For the first time, composite coatings based on poly(dimethylsiloxane-block-ε-caprolactone) copolymer and tricalcium phosphate were obtained on stainless steel plates by using the electrophoretic deposition technique. The effect of different deposition times on the final characteristics of the resulting coatings was also studied. Block copolymers were obtained through a combination of anionic and ring-opening polymerization, with good homogeneity and chemical composition (Ð < 1.3 and wPCL = 0.39). The composites obtained at different electrophoretic deposition times revealed a linear dependence between the deposited weight and time during assays. When immersing in simulated body fluid, a higher amount of residual solids (∼ 20 %) were observed by thermogravimetric analysis after 7 days of immersion. Scanning electron microscopy micrographs revealed a porous microstructure over the metallic substrate and the absence of micro-cracks, and X-ray diffraction patterns exhibited diffraction peaks associated with a hydroxyapatite layer.
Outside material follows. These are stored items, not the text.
(** * http-market-app: the store's ledger and purchase handler, the registry's
      directory and health monitor

    A shallow embedding of [market-app/src/my-store.js] (the store) and of the
    two versions of [central-server.js] (the registry).

    Conventions of the embedding.
    - JSON values are the inductive [JsValue]; a JavaScript number is an exact
      rational ([Q]), which agrees with the runtime's doubles on the integers
      and on the dyadic fractions below 2^53 that the handlers compute with.
    - An [async] function is a computation in the monad [Eff]: it threads the
      process' world (globals, disk, clock) and ends in a value or in a thrown
      exception.  One handler runs at a time: an [await] is sequencing.
    - The disk holds typed file contents; the storage helpers [readJSON] and
      [writeJSON] may fail, as scheduled by the world's [faults].
    - Every storage, lock and network operation is appended to the world's
      [trace], so that "before any lock is attempted" and "a single save" are
      statements about the trace.  [console.log] output is not modelled. *)

From Stdlib Require Import ZArith QArith Qround String Ascii List Bool Lia Lqa.
Import ListNotations.

Set Implicit Arguments.
Set Warnings "-register-all".
Open Scope string_scope.

(* ------------------------------------------------------------------------- *)
(** * JavaScript values *)
(* ------------------------------------------------------------------------- *)

Module Js.

Inductive JsValue : Type :=
| JUndefined
| JNull
| JBool (b : bool)
| JNum (n : Q)
| JStr (s : string)
| JArr (items : list JsValue)
| JObj (fields : list (string * JsValue)).

(** [x < y] on numbers. *)
Definition Qltb (x y : Q) : bool := negb (Qle_bool y x).

(** Number equality ([===] on two numbers). *)
Definition Qeqb (x y : Q) : bool := Qeq_bool x y.

(** [!v] is [negb (truthy v)]: undefined, null, false, 0 and the empty string
    are falsy (NaN does not occur in JSON). *)
Definition truthy (v : JsValue) : bool :=
  match v with
  | JUndefined | JNull => false
  | JBool b => b
  | JNum n => negb (Qeqb n 0)
  | JStr s => negb (String.eqb s EmptyString)
  | JArr _ | JObj _ => true
  end.

(** [typeof v === 'number'] *)
Definition is_number (v : JsValue) : bool :=
  match v with JNum _ => true | _ => false end.

(** [Array.isArray(v)] *)
Definition isArray (v : JsValue) : bool :=
  match v with JArr _ => true | _ => false end.

(** Own-property lookup in an object literal: the first binding of the key. *)
Fixpoint lookup (k : string) (fields : list (string * JsValue)) : JsValue :=
  match fields with
  | [] => JUndefined
  | (k', v) :: rest => if String.eqb k k' then v else lookup k rest
  end.

(** [v.k] for the property names the handlers use (none of them is a property
    of a prototype or of an array): [None] is the TypeError that reading a
    property of undefined or null throws. *)
Definition prop (v : JsValue) (k : string) : option JsValue :=
  match v with
  | JUndefined | JNull => None
  | JObj fields => Some (lookup k fields)
  | _ => Some JUndefined
  end.

(** [o.k = v] on an object literal, and the last step of the spread
    [{...o, k: v}]: an existing key keeps its place, a new key goes last. *)
Fixpoint assign (k : string) (v : JsValue) (fields : list (string * JsValue))
  : list (string * JsValue) :=
  match fields with
  | [] => [(k, v)]
  | (k', v') :: rest =>
      if String.eqb k k' then (k', v) :: rest else (k', v') :: assign k v rest
  end.

(** [v === s] for a string [s]. *)
Definition is_string (v : JsValue) (s : string) : bool :=
  match v with JStr s' => String.eqb s' s | _ => false end.

(** [a || b] *)
Definition or_else (a b : JsValue) : JsValue := if truthy a then a else b.

(** [s.replace(pat, rep)] for a non-empty string pattern: the first occurrence
    only. *)
Definition replace (pat rep s : string) : string :=
  match String.index 0 pat s with
  | Some i =>
      String.append (String.substring 0 i s)
        (String.append rep
           (String.substring (i + String.length pat)
              (String.length s - (i + String.length pat)) s))
  | None => s
  end.

(** What the program takes from the JavaScript runtime: number and date
    formatting, the clock and the random source.  [clock n] is the n-th reading
    of [Date.now()] (milliseconds), [random n] the n-th draw of
    [Math.random()]. *)
Record Runtime : Type := {
  NumberToString : Q -> string;
  toISOString : Z -> string;
  clock : nat -> Z;
  random : nat -> Q
}.

(** String conversion inside a template literal, [`${v}`]. *)
Fixpoint ToString (rt : Runtime) (v : JsValue) : string :=
  match v with
  | JUndefined => "undefined"
  | JNull => "null"
  | JBool true => "true"
  | JBool false => "false"
  | JNum n => NumberToString rt n
  | JStr s => s
  | JArr items =>
      let element x :=
        match x with JUndefined | JNull => EmptyString | _ => ToString rt x end in
      (fix join (l : list JsValue) : string :=
         match l with
         | [] => EmptyString
         | [x] => element x
         | x :: rest => String.append (element x) (String.append "," (join rest))
         end) items
  | JObj _ => "[object Object]"
  end.

(** Exceptions: [new Error(message)] thrown by the program, the failure of a
    storage helper, the failure of a file-system or network call, and the
    TypeError of a property read on undefined or null. *)
Inductive Exn : Type :=
| Error (message : string)
| StorageError (file : string)
| SystemError (code : string)
| TypeError.

(** [error.message === s]: only the program's own errors carry one of the
    messages it compares with. *)
Definition message_is (e : Exn) (s : string) : bool :=
  match e with Error m => String.eqb m s | _ => false end.

Inductive Outcome (A : Type) : Type :=
| Ok (a : A)
| Throw (e : Exn).
Arguments Throw {A} e.

(** A computation over a world [W]: the world is kept when an exception is
    thrown. *)
Definition Eff (W A : Type) : Type := W -> Outcome A * W.

Definition ret {W A} (a : A) : Eff W A := fun w => (Ok a, w).

Definition throw {W A} (e : Exn) : Eff W A := fun w => (Throw e, w).

Definition bind {W A B} (c : Eff W A) (k : A -> Eff W B) : Eff W B :=
  fun w => match c w with
           | (Ok a, w') => k a w'
           | (Throw e, w') => (Throw e, w')
           end.

(** [try { c } catch (error) { handler }] *)
Definition try_catch {W A} (c : Eff W A) (handler : Exn -> Eff W A) : Eff W A :=
  fun w => match c w with
           | (Ok a, w') => (Ok a, w')
           | (Throw e, w') => handler e w'
           end.

(** [try { c } finally { cleanup }]: the cleanup runs on both exits; its own
    exception, if any, replaces the outcome of [c]. *)
Definition try_finally {W A} (c : Eff W A) (cleanup : Eff W unit) : Eff W A :=
  fun w => match c w with
           | (r, w') => match cleanup w' with
                        | (Ok _, w'') => (r, w'')
                        | (Throw e, w'') => (Throw e, w'')
                        end
           end.

(** A pure step that may throw, run inside a computation. *)
Definition lift {W A} (r : Outcome A) : Eff W A := fun w => (r, w).

(** An HTTP response: [res.status(status).json(body)]. *)
Record Response : Type := { status : Z; body : JsValue }.

End Js.

Export Js.

Declare Scope eff_scope.
Delimit Scope eff_scope with eff.
Notation "x <- c ;; k" := (bind c (fun x => k))
  (at level 61, c at next level, right associativity) : eff_scope.
Notation "c ;; k" := (bind c (fun _ => k))
  (at level 61, right associativity) : eff_scope.
Open Scope eff_scope.

(* ------------------------------------------------------------------------- *)
(** * The store: [market-app/src/my-store.js] *)
(* ------------------------------------------------------------------------- *)

Module Store.

(** [serverState] *)
Inductive ServerState : Type := INIT | CONFIGURED | REGISTERED | ACTIVE.

Definition state_eqb (a b : ServerState) : bool :=
  match a, b with
  | INIT, INIT | CONFIGURED, CONFIGURED | REGISTERED, REGISTERED
  | ACTIVE, ACTIVE => true
  | _, _ => false
  end.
Finally, energy-dispersive X-ray analysis revealed values of the Ca/P ratio between 1.40 and 1.50 in samples, which are closer to the stoichiometric hydroxyapatite values reported in hard tissues. The results obtained in this article confirm the usefulness of poly(dimethylsiloxane-block-ε-caprolactone) copolymer and cheaper tricalcium phosphate as precursors of compact and homogenous coatings obtained by electrophoretic deposition, which yields useful substrates for hydroxyapatite growth.